I gave up pretending to read when I realised I'd read the same sentence ten times and still had no idea what it said. Sighing, I put the iPad carefully back in the drawer, somehow resisting the urge to hurl it against the wall like I wanted to.

I just couldn't get the look on Riley's face before he left out of my head. Damnit... who was I trying to kid? No way was he just 'some-guy-I'd-met-a-week-ago'. I'd thought we found something special. And I'd stupidly thought he felt the same way.

Damnit... there needed to be a tap you could just turn 6ff to stop loving someone.

Because let's face it, I was totally in love with Riley Stone.

Just the thought of not being able to talk and laugh with him every day, with no right to touch or kiss him, made me want to curl up in a ball and never get up.

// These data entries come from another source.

(* ===== verification/KeyEncoding.v ===== *)
(** * Encodings of keys: base64, DER lengths, PEM

    The functions that [qudo-mlkem/src/mlkem_interop.c], [qudo-mldsa/src/mldsa_interop.c] and [qudo-slhdsa/src/slhdsa_interop.c] share: each of
    the three files has its own copy, and the copies differ in names only, except [asn1_decode_length] of SLH-DSA, which has one more check.  A position in a
    buffer is a natural number; characters are their codes; a C string is the part of its buffer before the first 0. *)

From stdpp Require Import base list numbers.
From Stdlib Require Import ZArith Lia ZifyNat.
From S2P Require Import Prelude MlkemSampling.

#[local] Open Scope Z_scope.

(** Arithmetic with division and remainder by constants. *)
#[local] Ltac Zify.zify_post_hook ::= Z.to_euclidean_division_equations.

(** ** Status codes

    [QUDO_KEM_status_t], [QUDO_MLDSA_status_t] and [QUDO_SLHDSA_status_t] agree on these. *)

Definition SUCCESS : Z := 0.
Definition ERROR_INVALID_ARG : Z := -2.
Definition ERROR_NULL_PTR : Z := -3.
Definition ERROR_ALLOC : Z := -4.
Definition ERROR_DECODE : Z := -7.
Definition ERROR_BUFFER_TOO_SMALL : Z := -13.

(** Status, buffer and length after a call. *)
Definition result : Type := Z * option bytes * option nat.

(** ** Base64 *)

(** A..Z, a..z, 0..9, +, / *)
Definition mlkem_b64_alphabet : bytes :=
  map Z.of_nat (seq 65 26) ++ map Z.of_nat (seq 97 26) ++ map Z.of_nat (seq 48 10) ++ [43; 47].

Definition mlkem_b64_decode_char (c : Z) : Z :=
  if (65 <=? c) && (c <=? 90) then c - 65
  else if (97 <=? c) && (c <=? 122) then c - 97 + 26
  else if (48 <=? c) && (c <=? 57) then c - 48 + 52
  else if c =? 43 then 62
  else if c =? 47 then 63
  else -1.

Definition MLKEM_PEM_LINE : nat := 64.

Definition mlkem_b64_encoded_len (bin_len : nat) : nat :=
  let groups := ((bin_len + 2) / 3)%nat in
  let b64 := (groups * 4)%nat in
  let lines := ((b64 + MLKEM_PEM_LINE - 1) / MLKEM_PEM_LINE)%nat in
  (b64 + lines)%nat.

Definition b64_char (v : Z) : Z := rd mlkem_b64_alphabet (Z.to_nat (Z.land v 0x3F)).

Definition b64_group (v : Z) : bytes :=
  [b64_char (Z.shiftr v 18); b64_char (Z.shiftr v 12); b64_char (Z.shiftr v 6); b64_char v].

(** The characters appended at [out_pos]; [col] is the column reached. *)
Fixpoint mlkem_b64_encode_wrapped (inp : bytes) (col : nat) : bytes :=
  match inp with
  | a :: b :: c :: rest =>
      let v := Z.lor (Z.lor (Z.shiftl a 16) (Z.shiftl b 8)) c in
      let col := (col + 4)%nat in
      b64_group v ++
      (if (MLKEM_PEM_LINE <=? col)%nat then 10 :: mlkem_b64_encode_wrapped rest 0 else mlkem_b64_encode_wrapped rest col)
  | [a; b] =>
      let v := Z.lor (Z.shiftl a 16) (Z.shiftl b 8) in
      [b64_char (Z.shiftr v 18); b64_char (Z.shiftr v 12); b64_char (Z.shiftr v 6); 61; 10]
  | [a] =>
      let v := Z.shiftl a 16 in
      [b64_char (Z.shiftr v 18); b64_char (Z.shiftr v 12); 61; 61; 10]
  | [] => if Nat.eqb col 0 then [] else [10]
  end.

(** [out] is what has been written, of at most [out_len] bytes; [None] is -1. *)
Fixpoint b64_decode_loop (inp : bytes) (out_len : nat) (out : bytes) (buf : Z) (buf_bits : Z) (pad : Z) : option bytes :=
  match inp with
  | [] => Some out
  | c :: inp =>
      if (c =? 13) || (c =? 10) || (c =? 32) || (c =? 9) then b64_decode_loop inp out_len out buf buf_bits pad
      else if c =? 61 then b64_decode_loop inp out_len out buf buf_bits (pad + 1)
      else if negb (pad =? 0) then None
      else
        let v := mlkem_b64_decode_char c in
        if v <? 0 then None
        else
          let buf := Z.lor (u32 (Z.shiftl buf 6)) v in
          let buf_bits := buf_bits + 6 in
          if 8 <=? buf_bits then
            let buf_bits := buf_bits - 8 in
            if (out_len <=? length out)%nat then None
            else
              let out := out ++ [u8 (Z.land (Z.shiftr buf buf_bits) 0xFF)] in
              b64_decode_loop inp out_len out (Z.land buf (Z.shiftl 1 buf_bits - 1)) buf_bits pad
          else b64_decode_loop inp out_len out buf buf_bits pad
  end.

Definition mlkem_b64_decode (inp : bytes) (out_len : nat) : option bytes := b64_decode_loop inp out_len [] 0 0 0.

(** The bytes written; the function returns their number. *)
Definition asn1_encode_length (len : nat) : bytes :=
  let n := Z.of_nat len in
  if n <? 128 then [u8 n]
  else if n <=? 0xFF then [0x81; u8 n]
  else if n <=? 0xFFFF then [0x82; u8 (Z.shiftr n 8); u8 (Z.land n 0xFF)]
  else [0x83; u8 (Z.shiftr n 16); u8 (Z.land (Z.shiftr n 8) 0xFF); u8 (Z.land n 0xFF)].

(** The length and the position after it; [None] is the return value 0. *)
Definition asn1_decode_length (buf : bytes) (p end_ : nat) : option (Z * nat) :=
  if (end_ <=? p)%nat then None
  else
    let first := rd buf p in
    let p := (p + 1)%nat in
    if first <? 128 then Some (first, p)
    else
      let num_bytes := Z.to_nat (Z.land first 0x7F) in
      if Nat.eqb num_bytes 0 || (4 <? num_bytes)%nat || (end_ - p <? num_bytes)%nat then None
      else Some (fold_left (fun out_len i => Z.lor (u64 (Z.shiftl out_len 8)) (rd buf (p + i))) (seq 0 num_bytes) 0, (p + num_bytes)%nat).

(** SLH-DSA: the value must fit the rest of the input. *)
Definition slhdsa_asn1_decode_length (buf : bytes) (p end_ : nat) : option (Z * nat) :=
  '(len, p) ← asn1_decode_length buf p end_; if Z.of_nat (end_ - p) <? len then None else Some (len, p).

Definition check (b : bool) : option unit := if b then Some tt else None.

(** ** PEM *)

(** "PUBLIC KEY", "PRIVATE KEY", "-----", "BEGIN " and "END " *)
Definition PUBLIC_KEY : bytes := [80; 85; 66; 76; 73; 67; 32; 75; 69; 89].
Definition PRIVATE_KEY : bytes := [80; 82; 73; 86; 65; 84; 69; 32; 75; 69; 89].
Definition dashes : bytes := replicate 5 45.
Definition start_marker (label : bytes) : bytes := dashes ++ [66; 69; 71; 73; 78; 32] ++ label ++ dashes.
Definition end_marker (label : bytes) : bytes := dashes ++ [69; 78; 68; 32] ++ label ++ dashes.

(** Export as PEM: the DER object goes to a buffer of [der_size] bytes on the stack (erased afterwards for private keys). *)
Definition export_pem (label : bytes) (der_size : nat) (export_der : option bytes -> nat -> option bytes -> option nat -> result)
    (key : option bytes) (key_len : nat) (pem_buffer : option bytes) (pem_len : option nat) : result :=
  match key, pem_len with
  | Some _, Some pl =>
      match export_der key key_len (Some (zeros der_size)) (Some der_size) with
      | (0, Some der, Some der_len) =>
          let hdr := start_marker label ++ [10] in
          let ftr := end_marker label ++ [10] in
          let need := (length hdr + mlkem_b64_encoded_len der_len + length ftr + 1)%nat in
          match pem_buffer with
          | None => (SUCCESS, pem_buffer, Some need)
          | Some buf =>
              if (pl <? need)%nat then (ERROR_BUFFER_TOO_SMALL, pem_buffer, Some need)
              else
                let text := hdr ++ mlkem_b64_encode_wrapped (take der_len der) 0 ++ ftr in
                (SUCCESS, Some (blit buf 0 (text ++ [0])), Some (length text))
          end
      | (status, _, _) => (status, pem_buffer, pem_len)
      end
  | _, _ => (ERROR_NULL_PTR, pem_buffer, pem_len)
  end.

(** A C string: the characters before the terminating 0. *)
Fixpoint c_string (buf : bytes) : bytes :=
  match buf with [] => [] | c :: buf => if c =? 0 then [] else c :: c_string buf end.

Fixpoint is_prefix (m s : bytes) : bool :=
  match m, s with
  | [], _ => true
  | a :: m, b :: s => (a =? b) && is_prefix m s
  | _ :: _, [] => false
  end.

(** [strstr]: the position of the first occurrence. *)
Fixpoint strstr (s m : bytes) : option nat :=
  if is_prefix m s then Some 0%nat
  else match s with [] => None | _ :: s => option_map S (strstr s m) end.

(** When the end marker starts within the start marker, [end_pos - start_pos] wraps around as a [size_t] and the decoder runs on into the rest of
    the string. *)
Definition import_pem (label : bytes) (der_size : nat) (import_der : option bytes -> nat -> option bytes -> option nat -> result)
    (pem_buffer : option bytes) (key : option bytes) (key_len : option nat) : result :=
  match pem_buffer, key_len with
  | Some buf, Some _ =>
      let s := c_string buf in
      match strstr s (start_marker label), strstr s (end_marker label) with
      | Some start_pos, Some end_pos =>
          if (end_pos <=? start_pos)%nat then (ERROR_DECODE, key, key_len)
          else
            let start_pos := (start_pos + length (start_marker label))%nat in
            let text := if (end_pos <? start_pos)%nat then drop start_pos s else sub s start_pos (end_pos - start_pos) in
            match mlkem_b64_decode text der_size with
            | None => (ERROR_DECODE, key, key_len)
            | Some der => import_der (Some der) (length der) key key_len
            end
      | _, _ => (ERROR_DECODE, key, key_len)
      end
  | _, _ => (ERROR_NULL_PTR, key, key_len)
  end.

(** ** DER lengths *)

Lemma lor_shl8 a b : 0 <= a < 2 ^ 56 -> 0 <= b < 256 -> Z.lor (u64 (Z.shiftl a 8)) b = a * 256 + b.
Proof.
  intros Ha Hb. rewrite u64_mod, Z.mod_small by (rewrite Z.shiftl_mul_pow2; lia). rewrite Z.lor_comm, lor_shift by lia. lia.
Qed.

I jumped at the soft knock on the door, my blood turning to ice.

What if it was Riley?

Did I even want to see him?

Or for him to see me like this?

I must look like something-the-cat-dragged-in after spending the entire day in bed crying. But then, why would it matter how I looked? For once, it wasn't my looks that had turned a guy off. Besides, it was probably just Joel running another errand for Annie. At least, that was his excuse. They'd taken turns checking on me all day.

"Yeah, come in... it's open." I rolled over and faced the wall again. "And before you ask, I'm fine. Just grab whatever it is and go."

"Katie?"

It was Riley.

I froze, torn between wanting him to stay and telling him to leave. I heard him sit down on the office chair, his breathing erratic, as if he'd been running. I stayed perfectly still, not that I would have been able to move if I wanted to. Every muscle in my body felt like it had shut down.

What was he even doing here?

And what was I supposed to say to him?

Riley gave a huge sigh. "Okay, I get that you don't want to look at me. But can you please just listen?" The pain in his voice made my heart ache even more. He sounded like he'd been through the wringer just as much as I had. But I still didn't move, waiting for him to explain why he'd walked away and left me here alone all day.